単純に、インパクトがあって、一度聞いたら忘れられない名前にしようと思いました。私もいろいろな方のレシピを見たり、お料理をつくってみたりしますが、レシピ名もそのレシピを書いた人の名前も、覚えられないことが多いんです。「印度カリー子」なら、「インドカレー好きな女子」であることが端的にわかっていただけますよね。


―この数年間、「印度カリー子」として活動されてきて、世間の反響や変化などは実感されますか?

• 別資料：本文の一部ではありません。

Lemma calculateBundlePricing_effective_price_floor_witness :
  exists r,
    calculateBundlePricing [record 21000 30 (Some 4); record 50000 12 None] 20
      = Ok r
    /\ Pricing.effectiveGasPriceToSearcher r * Pricing.gasUsed r
       <= Pricing.coinbase_transfer r + Pricing.gasFeesPaidBySearcher r
    /\ Pricing.coinbase_transfer r + Pricing.gasFeesPaidBySearcher r
       < (Pricing.effectiveGasPriceToSearcher r + 1) * Pricing.gasUsed r.
Proof.
  apply (calculateBundlePricing_effective_price_floor
           [record 21000 30 (Some 4); record 50000 12 None] 20);
    [reflexivity | reflexivity | discriminate].
Defined.

(** X13. With a non-negative base fee the miner's effective priority fee
    never exceeds the searcher's effective gas price. *)
Theorem calculateBundlePricing_priority_le_price
    (txs : list Tx.t) (baseFee : Z) :
  gas_magnitude txs < MAX_SAFE -> 0 <= baseFee ->
  exists r,
    calculateBundlePricing txs baseFee = Ok r
    /\ Pricing.effectivePriorityFeeToMiner r
       <= Pricing.effectiveGasPriceToSearcher r.
Proof.
  intros Hm Hb. exists (reference_pricing txs baseFee).
  split; [now apply calculateBundlePricing_reference|].
  unfold reference_pricing.
  cbn [Pricing.effectivePriorityFeeToMiner Pricing.effectiveGasPriceToSearcher].
  unfold effective_price. rewrite Z.gtb_ltb.
  destruct (Z.ltb_spec 0 (total_gas txs)); [|lia].
  apply Z.quot_le_mono; [assumption|].
  rewrite total_priority_fees_split. nia.
Qed.

Lemma calculateBundlePricing_priority_le_price_witness :
  exists r,
    calculateBundlePricing [record 21000 30 (Some 4); record 50000 12 None] 20
      = Ok r
    /\ Pricing.effectivePriorityFeeToMiner r
       <= Pricing.effectiveGasPriceToSearcher r.
Proof.
  apply (calculateBundlePricing_priority_le_price
           [record 21000 30 (Some 4); record 50000 12 None] 20);
    [reflexivity | discriminate].
Defined.

Lemma pricing_step_with_coinbase (baseFee : Z) (acc : Acc.t) (r : Tx.t) :
  pricing_step baseFee acc (with_coinbase r) = pricing_step baseFee acc r.
Proof.
  unfold pricing_step, with_coinbase.
  cbn [Tx.gas_used Tx.gas_price Tx.coinbase_transfer].
  destruct (Tx.coinbase_transfer r); reflexivity.
Qed.

Lemma reduce_with_coinbase (baseFee : Z) (l : list Tx.t) :
  forall acc,
    reduce (pricing_step baseFee) (with_coinbase <$> l) acc
    = reduce (pricing_step baseFee) l acc.
Proof.
  induction l as [|r l IH]; intros acc; [reflexivity|].
  rewrite fmap_cons. cbn [reduce]. rewrite pricing_step_with_coinbase.
  destruct (pricing_step baseFee acc r) as [acc'|e]; [|reflexivity].
  rewrite !bind_ok. apply IH.
Qed.

(** X14. A record without a [coinbase_transfer] key is priced exactly as the
    same record with a coinbase transfer of 0, whatever else the bundle
    holds and whether or not the aggregation throws. *)
Theorem calculateBundlePricing_missing_coinbase
    (txs : list Tx.t) (baseFee : Z) :
  calculateBundlePricing (with_coinbase <$> txs) baseFee
  = calculateBundlePricing txs baseFee.
Proof.
  unfold calculateBundlePricing.
  change pricing_init with (Ok (Acc.mk 0 0 0 0)). rewrite !bind_ok.
  now rewrite reduce_with_coinbase, length_fmap.
Qed.

(** * Further properties of the relay requests *)

(** X15. A rejection of [getAddress] or of [signMessage] is the outcome of
    [request], and nothing is handed to [fetchJson].  Whenever [request]
    reaches [fetchJson], both calls had answered, the body is passed on
    unchanged, and the header sent under [X-Flashbots-Signature] is the
    connection's own value for that key when it has one and otherwise
    [<address>:<signature>] from the two answers. *)
Theorem request_signer_outcome (utils_id : string -> string)
    (this : GasProvider.t) (body : string) :
  (forall e, getAddress (authSigner this) = Err e ->
             request utils_id this body = Err e)
  /\ (forall address e,
        getAddress (authSigner this) = Ok address ->
        signMessage (authSigner this) (utils_id body) = Err e ->
        request utils_id this body = Err e)
  /\ (forall sent sent_body,
        request utils_id this body = Ok (sent, sent_body) ->
        sent_body = body
        /\ exists address signature hs,
             getAddress (authSigner this) = Ok address
             /\ signMessage (authSigner this) (utils_id body) = Ok signature
             /\ ConnectionInfo.headers sent = Some hs
             /\ hs !! SIGNATURE_HEADER =
                  Some (default (address +:+ ":" +:+ signature)
                          (headers_of (connectionInfo this)
                             !! SIGNATURE_HEADER))).
Proof.
  unfold request. split; [|split].
  - intros e ->. reflexivity.
  - intros address e -> ->. reflexivity.
  - intros sent sent_body.
    destruct (getAddress (authSigner this)) as [address|]; [|discriminate].
    destruct (signMessage (authSigner this) (utils_id body)) as [signature|];
      [|discriminate].
    rewrite !bind_ok. intros [= <- <-].
    split; [reflexivity|]. exists address, signature. eexists.
    split; [reflexivity|]. split; [reflexivity|]. split; [reflexivity|].
    rewrite spread_headers_lookup.
    destruct (headers_of (connectionInfo this) !! SIGNATURE_HEADER);
      [reflexivity|]. apply lookup_singleton_eq.
Qed.

Lemma spread_headers_dom (target : gmap string string) (c : ConnectionInfo.t) :
  dom (spread target (ConnectionInfo.headers c))
  = dom target ∪ dom (headers_of c).
Proof.
  apply set_eq. intros k.
  rewrite elem_of_union, !elem_of_dom, spread_headers_lookup.
  destruct (headers_of c !! k) as [v|].
  - split; [right|]; eauto.
  - split; [now left | intros [H | [v Hv]]; [exact H | discriminate]].
Qed.

(** X16. Every request that goes out carries an [X-Flashbots-Signature]
    header: the sent header names are exactly that key together with the
    connection's own header names, and the URL, user, password and timeout
    of the connection are passed on unchanged. *)
Theorem request_header_names (utils_id : string -> string)
    (this : GasProvider.t) (body : string)
    (sent : ConnectionInfo.t) (sent_body : string) :
  request utils_id this body = Ok (sent, sent_body) ->
  exists hs,
    ConnectionInfo.headers sent = Some hs
    /\ dom hs = {[ SIGNATURE_HEADER ]} ∪ dom (headers_of (connectionInfo this))
    /\ is_Some (hs !! SIGNATURE_HEADER)
    /\ ConnectionInfo.url sent = ConnectionInfo.url (connectionInfo this)
    /\ ConnectionInfo.user sent = ConnectionInfo.user (connectionInfo this)
    /\ ConnectionInfo.password sent
       = ConnectionInfo.password (connectionInfo this)
    /\ ConnectionInfo.timeout sent
       = ConnectionInfo.timeout (connectionInfo this).
Proof.
  unfold request.
  destruct (getAddress (authSigner this)) as [address|]; [|discriminate].
  destruct (signMessage (authSigner this) (utils_id body)) as [signature|];
    [|discriminate].
  rewrite !bind_ok. intros [= <- <-].
  eexists. split; [reflexivity|].
  assert (Hdom : dom (spread {[SIGNATURE_HEADER := address +:+ ":" +:+ signature]}
                        (ConnectionInfo.headers (connectionInfo this)))
                 = {[ SIGNATURE_HEADER ]}
                   ∪ dom (headers_of (connectionInfo this))).
  { now rewrite spread_headers_dom, dom_singleton_L. }
  split; [exact Hdom|]. split; [|repeat split].
  apply elem_of_dom. rewrite Hdom.
  apply elem_of_union_l. now apply elem_of_singleton.
Qed.

Lemma request_header_names_witness :
  exists hs,
    ConnectionInfo.headers
      (ConnectionInfo.set_headers (connectionInfo plain_client)
         {[ SIGNATURE_HEADER := "0xA11CE:signed:{}" ]}) = Some hs
    /\ dom hs
       = {[ SIGNATURE_HEADER ]} ∪ dom (headers_of (connectionInfo plain_client))
    /\ is_Some (hs !! SIGNATURE_HEADER)
    /\ ConnectionInfo.url
         (ConnectionInfo.set_headers (connectionInfo plain_client)
            {[ SIGNATURE_HEADER := "0xA11CE:signed:{}" ]})
       = ConnectionInfo.url (connectionInfo plain_client)
    /\ ConnectionInfo.user
         (ConnectionInfo.set_headers (connectionInfo plain_client)
            {[ SIGNATURE_HEADER := "0xA11CE:signed:{}" ]})
       = ConnectionInfo.user (connectionInfo plain_client)
    /\ ConnectionInfo.password
         (ConnectionInfo.set_headers (connectionInfo plain_client)
            {[ SIGNATURE_HEADER := "0xA11CE:signed:{}" ]})
       = ConnectionInfo.password (connectionInfo plain_client)
    /\ ConnectionInfo.timeout
         (ConnectionInfo.set_headers (connectionInfo plain_client)
            {[ SIGNATURE_HEADER := "0xA11CE:signed:{}" ]})
       = ConnectionInfo.timeout (connectionInfo plain_client).
Proof.
  apply (request_header_names (fun text => text) plain_client "{}"
           (ConnectionInfo.set_headers (connectionInfo plain_client)
              {[ SIGNATURE_HEADER := "0xA11CE:signed:{}" ]}) "{}").
  reflexivity.
Defined.

(** X17. Over any sequence of calls on one client, the envelopes come out
    in the order they were asked for, each with its own method and
    parameters and tagged [jsonrpc = "2.0"]; neither preparing nor sending
    changes the client's signer or connection. *)
Theorem run_envelopes (utils_id : string -> string) (calls : list call)
    (this : GasProvider.t) :
  (fun e => (Envelope.method e, Envelope.params e))
    <$> (run utils_id calls this).1 = prepared_calls calls
  /\ Forall (fun e => Envelope.jsonrpc e = "2.0") (run utils_id calls this).1
  /\ authSigner (run utils_id calls this).2 = authSigner this
  /\ connectionInfo (run utils_id calls this).2 = connectionInfo this.
Proof.
  revert this.
  induction calls as [|c calls IH]; intros this.
  - cbn. repeat split. constructor.
  - destruct c as [method params | body].
    + rewrite run_prepare. cbn [fst snd].
      destruct (IH (prepareRelayRequest this method params).2)
        as (Hfields & Hrpc & Hsigner & Hconn).
      split; [|split; [|split]].
      * rewrite fmap_cons, Hfields. reflexivity.
      * constructor; [reflexivity | exact Hrpc].
      * rewrite Hsigner. reflexivity.
      * rewrite Hconn. reflexivity.
    + rewrite run_send. apply IH.
Qed.

(** X18. For a block number that is a safe integer, [fetchBlocksApi] asks
    for [https://blocks.flashbots.net/v1/blocks?block_number=] followed by
    the number in plain decimal, and two such block numbers give the same
    URL only when they are equal. *)
Theorem fetchBlocksApi_url (number_toString : Z -> string)
    (blockNumber blockNumber' : Z) :
  (forall n, - MAX_SAFE <= n <= MAX_SAFE -> number_toString n = pretty n) ->
  - MAX_SAFE <= blockNumber <= MAX_SAFE ->
  - MAX_SAFE <= blockNumber' <= MAX_SAFE ->
  fetchBlocksApi number_toString blockNumber
  = "https://blocks.flashbots.net/v1/blocks?block_number="
    +:+ pretty blockNumber
  /\ (fetchBlocksApi number_toString blockNumber
      = fetchBlocksApi number_toString blockNumber'
      <-> blockNumber = blockNumber').
Proof.
  intros Hprint Hn Hn'. unfold fetchBlocksApi.
  rewrite !Hprint by assumption.
  split; [reflexivity|]. split; [|now intros ->].
  intros H. apply (inj (String.app _)) in H. now apply (inj pretty) in H.
Qed.

Lemma fetchBlocksApi_url_witness :
  fetchBlocksApi pretty 12965000
  = "https://blocks.flashbots.net/v1/blocks?block_number=" +:+ pretty 12965000
  /\ (fetchBlocksApi pretty 12965000 = fetchBlocksApi pretty 12965001
      <-> 12965000 = 12965001).
Proof.
  apply (fetchBlocksApi_url pretty 12965000 12965001);
    [intros; reflexivity | split; discriminate | split; discriminate].
Defined.

(** The URL of the London fork block. *)
Example fetchBlocksApi_london :
  fetchBlocksApi pretty 12965000
  = "https://blocks.flashbots.net/v1/blocks?block_number=12965000".
Proof. vm_compute. reflexivity. Qed.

スパイス料理が広く浸透した、といえるまでにはまだ時間がかかると思いますが、主婦層が中心ターゲットであるお昼の某テレビ番組で、スパイスレシピのコーナーをレギュラーで持たせてもらえたことが象徴的でした。「ふだんの献立を変えよう」というスタンスで、マニア扱いではなかったんです。自分もそうでしたが、スパイス料理は「難しそう」「面倒くさそう」と思われがち。でも、「料理歴の浅い学生でも簡単につくれる」と発信しつづけてきたことで、主婦のみなさんにも刺さったのかなと。


―今春卒業された大学院では、食品科学の観点からスパイスについて学ばれていましたが、これからどのように活かされていくのでしょうか。

スパイスは今後ますます健康への効果が期待され、研究もさらに進んでいきます。ただおいしいだけでなく、アカデミックな知見からスパイスを研究し、レシピを開発していくことが私の重要な役割だと思っています。今後はより多方面の方に注目していただき、信頼を得られたらうれしいです。


―プライベートでもスパイス料理をつくる機会は多いですか?

そうですね。仕事では段取りを考えながらつくらなければいけないので調理中も忙しいのですが、プライベートではつくりたいものを自由につくっています。大学院を卒業して以前よりも料理やスパイスに触れる時間がとれるようになったので、幸せだなと感じます。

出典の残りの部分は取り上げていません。